Node Identity System

The Node Identity System is StarMiner’s decentralized framework for verifying, classifying, and managing node participants across the network including Compute Providers, Validators, and Oracles. It ensures that every node has a verifiable identity, and that trust within the network is rooted in transparent performance, not centralized gatekeeping.

By combining on-chain role registration, off-chain attestation, and reputation-based scoring, StarMiner creates a permissionless infrastructure mesh that is resilient, accountable, and open to global participation.


Purpose of the Node Identity System

  • Authenticate and authorize node roles without KYC or centralized verification

  • Differentiate node types (e.g., Provider, Validator, Oracle) with specific privileges and requirements

  • Track historical performance to drive task routing, reward multipliers, and governance influence

  • Enforce minimum security and operational standards (e.g., uptime, hardware spec, attestation compliance)

  • Support slashing and reward throttling in case of misbehavior or performance degradation


Identity Lifecycle

  1. Registration

    • Nodes register through a smart contract by submitting:

      • Wallet address

      • Hardware specs and performance benchmark

      • Desired role (e.g., compute, validation, data feed)
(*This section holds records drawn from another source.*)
(** ** Every handler keeps to the contract *)

(** A statement that is one permitted change. *)
Ltac permit c :=
  lazymatch goal with
  | |- keeps _ (step_done _) => apply step_done_safe
  | |- keeps _ (insert_returning _) => apply insert_returning_safe
  | |- keeps _ (run_statement _) => apply run_statement_safe
  end;
  intros ? ? ? ?; intros; simpl in *; simplify_option_eq;
  repeat match goal with p : (_ * _)%type |- _ => destruct p; simplify_eq/= end;
  match goal with
  | Hst : stable _ _, H : _ |- _ => eapply Hst; [eassumption|]; eapply c; eauto; simpl; eauto
  end.

Section contract.
Context `{Environment}.
Context (k : session_state) (J : tables → Prop) (Hstable : stable k J).
Context (Hreg : is_registered k = true).

Lemma replace_prekey_safe prekey signature : safe J (replace_prekey (user_id k) prekey signature).
Proof. unfold replace_prekey. keeps_auto. permit may_publish_prekey. Qed.

Lemma create_forum_safe name description theme :
  validate_forum_name name = true → text_ok MAX_FORUM_DESCRIPTION_LENGTH description →
  text_ok MAX_THEME_JSON_LENGTH theme → safe J (create_forum (user_id k) name description theme).
Proof. intros. unfold create_forum. keeps_auto. permit may_create_forum. Qed.

Lemma create_post_safe forum title body :
  title ≠ [] → text_ok MAX_POST_TITLE_LENGTH title → body ≠ [] → text_ok MAX_POST_BODY_LENGTH body →
  safe J (create_post forum (user_id k) title body).
Proof. intros. unfold create_post. keeps_auto. permit may_create_post. Qed.

Lemma create_comment_safe post parent body :
  body ≠ [] → text_ok MAX_COMMENT_BODY_LENGTH body →
  safe J (create_comment post parent (user_id k) body).
Proof. intros. unfold create_comment. keeps_auto. permit may_create_comment. Qed.

Lemma delete_own_post_safe id : safe J (delete_own_post id (user_id k)).
Proof.
  unfold delete_own_post, delete_post_where. keeps_auto; [|by apply keeps_gets, _].
  apply step_done_safe. intros t o Ht E. unfold update_row in E.
  destruct (t_posts t !! id) as [p|] eqn:Ep; [|by simplify_eq/=].
  destruct (_ && _) eqn:Ec; simplify_eq/=; [|done].
  apply andb_true_iff in Ec as [Ea%Z.eqb_eq Ed%bool_decide_eq_true].
  eapply Hstable; [done|]. by eapply may_erase_post.
Qed.

Lemma delete_own_comment_safe id : safe J (delete_own_comment id (user_id k)).
Proof.
  unfold delete_own_comment. keeps_auto; [|by apply keeps_gets, _].
  apply step_done_safe. intros t o Ht E. unfold update_row in E.
  destruct (t_comments t !! id) as [p|] eqn:Ep; [|by simplify_eq/=].
  destruct (_ && _) eqn:Ec; simplify_eq/=; [|done].
  apply andb_true_iff in Ec as [Ea%Z.eqb_eq Ed%bool_decide_eq_true].
  eapply Hstable; [done|]. by eapply may_erase_comment.
Qed.

Lemma replace_profile_safe request : well_formed request → safe J (replace_profile (user_id k) request).
Proof.
  intros (H1 & H2 & H3 & H4). unfold replace_profile. permit may_set_profile.
Qed.

Lemma replace_friendship_safe friend status : safe J (replace_friendship (user_id k) friend status).
Proof. unfold replace_friendship. permit may_set_friend. Qed.

Lemma finish_transaction_safe succeeded : safe J (finish_transaction succeeded).
Proof.
  unfold finish_transaction, execute. keeps_auto.
  apply execute_script_safe. by destruct succeeded.
Qed.

Lemma begin_safe : safe J (execute begin_immediate).
Proof. unfold execute. keeps_auto. by apply execute_script_safe. Qed.

Lemma rebind_safe ready : safe J (rebind ready).
Proof. unfold rebind. keeps_auto. Qed.

Lemma insert_slots_safe ready entries succeeded : safe J (insert_slots ready (user_id k) entries succeeded).
Proof.
  revert succeeded. induction entries as [|e entries IH]; intros succeeded; simpl; keeps_auto.
  - apply rebind_safe.
  - permit may_fill_slot.
Qed.

Lemma replace_slots_safe entries : safe J (replace_slots (user_id k) entries).
Proof.
  unfold replace_slots. keeps_auto; try apply begin_safe; try apply finish_transaction_safe;
    try apply insert_slots_safe.
  apply run_statement_safe. intros t o Ht E. simplify_eq/=.
  eapply Hstable; [done|]. by apply may_clear_slots.
Qed.

Lemma insert_envelope_safe recipient ciphertext :
  ciphertext ≠ [] → blob_ok MAX_DM_CIPHERTEXT_SIZE ciphertext →
  safe J (insert_envelope recipient (announced_pubkey k) ciphertext).
Proof. intros. unfold insert_envelope. keeps_auto. permit may_send_envelope. Qed.

Lemma delete_envelopes_safe ready ids succeeded :
  safe J (delete_envelopes ready (user_id k) ids succeeded).
Proof.
  revert succeeded. induction ids as [|id ids IH]; intros succeeded; simpl; keeps_auto.
  - apply rebind_safe.
  - apply step_done_safe. intros t o Ht E. unfold delete_envelope in E.
    destruct (t_dm t !! _) as [r|] eqn:Er; [|by simplify_eq/=].
    destruct (Z.eqb_spec (dm_envelopes.recipient_id r) (user_id k)); simplify_eq/=; [|done].
    eapply Hstable; [done|]. by eapply may_drop_envelope.
Qed.

Lemma delete_acknowledged_safe ids : safe J (delete_acknowledged (user_id k) ids).
Proof.
  unfold delete_acknowledged. keeps_auto; try apply begin_safe; try apply finish_transaction_safe;
    try apply delete_envelopes_safe.
Qed.

Lemma record_report_safe kind post target reason :
  text_ok MAX_REPORT_REASON_LENGTH reason →
  safe J (record_report kind post target (user_id k) reason).
Proof. intros. unfold record_report. keeps_auto. permit may_report. Qed.
End contract.

(** The rest of a handler, for a well-formed request. *)
Ltac on_request request Hrequest :=
  refine (with_request_safe _ _ _ _ _); [assumption|intros request Hrequest].

(** ** The session handlers *)

(** An invariant that does not care whose profile is emptied. *)
Definition profile_insensitive (J : tables → Prop) : Prop :=
  ∀ t t' id, J t → upsert_profile id (profiles.Row [] [] [] []) t = Some t' → J t'.

Section contract_machine.
Context `{Sodium, Environment}.
Context (config : server_config).

Lemma read_only_safe {A B} (J : tables → Prop) (q : tables → list A) (read : A → option B) :
  safe_handler J (on_world (find_one q read)).
Proof. apply on_world_safe, find_one_safe. Qed.

Lemma send_accepted_safe J user : safe_handler J (send_accepted_session user).
Proof.
  unfold send_accepted_session, find_active_motd. keeps_auto.
Qed.

Lemma hello_safe J reader : reader_ok reader → safe_handler J (handle_hello_request reader).
Proof.
  intros Hr. unfold handle_hello_request. keeps_auto.
  on_request request Hrequest. keeps_auto.
Qed.

Lemma ping_safe J reader : reader_ok reader → safe_handler J (handle_ping_request reader).
Proof.
  intros Hr. unfold handle_ping_request. on_request request Hrequest. keeps_auto.
Qed.

Lemma auth_safe J reader : reader_ok reader → safe_handler J (handle_auth_response reader).
Proof.
  intros Hr. unfold handle_auth_response. keeps_auto.
  on_request request Hrequest. keeps_auto.
  apply send_accepted_safe.
Qed.
End contract_machine.

Lemma autocommit_holds (J : tables → Prop) w : saved (db w) = None → J (db_tables (db w)) → holds J w.
Proof. intros Hs HJ. split; [done|]. by rewrite Hs. Qed.

Section register.
Context `{Sodium, Environment}.
Context (config : server_config).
      • Optional: Region, energy source, TEE capability

    • A small stake of AGPU or AMAX may be required as a security deposit.

  2. Verification

    • The protocol conducts automated and community-supported checks:

      • Resource validation (e.g., GPU benchmark matching)

      • Location ping testing

      • TEE or TPM attestation (if required for premium workloads)

    • Validators and Oracles may undergo deeper scrutiny with bonding and role governance approval.

  3. Activation

    • Once verified, the node receives a unique on-chain identity token tied to its wallet and metadata.

    • This token grants the node access to job routing, role-specific rewards, and governance eligibility.

  4. Reputation Tracking

    • All node actions are tracked via a real-time scoring system:

      • Uptime and SLA compliance

      • Job success/failure rates

      • Dispute records or slashing history

      • Participation in governance (if eligible)

    • Scores affect:

      • Task priority and eligibility

      • AGPU reward multipliers

      • Inclusion in premium job queues (e.g., ZKML, C2D, TEE)

  5. Revocation or Penalties

    • Nodes that fall below minimum thresholds may face:

      • Reduced job assignments

      • Loss of multipliers

      • Temporary delisting

      • Slashing of staked collateral (for Validators or Oracles)


Multi-Role Identity Support

Nodes can hold multiple identities if qualified. For example:

  • A high-performance compute provider may also act as an oracle for hardware availability.

  • Validators may participate in governance as AMAX holders and serve on dispute resolution committees.

The protocol assigns role-specific permissions, while all roles are linked to a singular wallet and identity record.


Privacy and Security Considerations

  • No personal data (e.g., name, IP, location) is required to register

  • Metadata is hashed and optionally encrypted for sensitive workloads

  • Nodes operating in high-risk or regulated jurisdictions can enable privacy flags, requesting obfuscation or regional routing exclusion

  • Hardware attestation (e.g., Intel SGX) supports proof-of-trust without identity disclosure


Use in Governance and Task Routing

The Node Identity System plays a foundational role in:

  • Governance Voting Weighting: Validator eligibility and voting reputation

  • Reward Optimization: Dynamic earnings scaling based on trustworthiness

  • Job Assignment Logic: Premium or sensitive workloads only go to top-ranked or role-verified nodes

This ensures that trust flows from performance not central approval.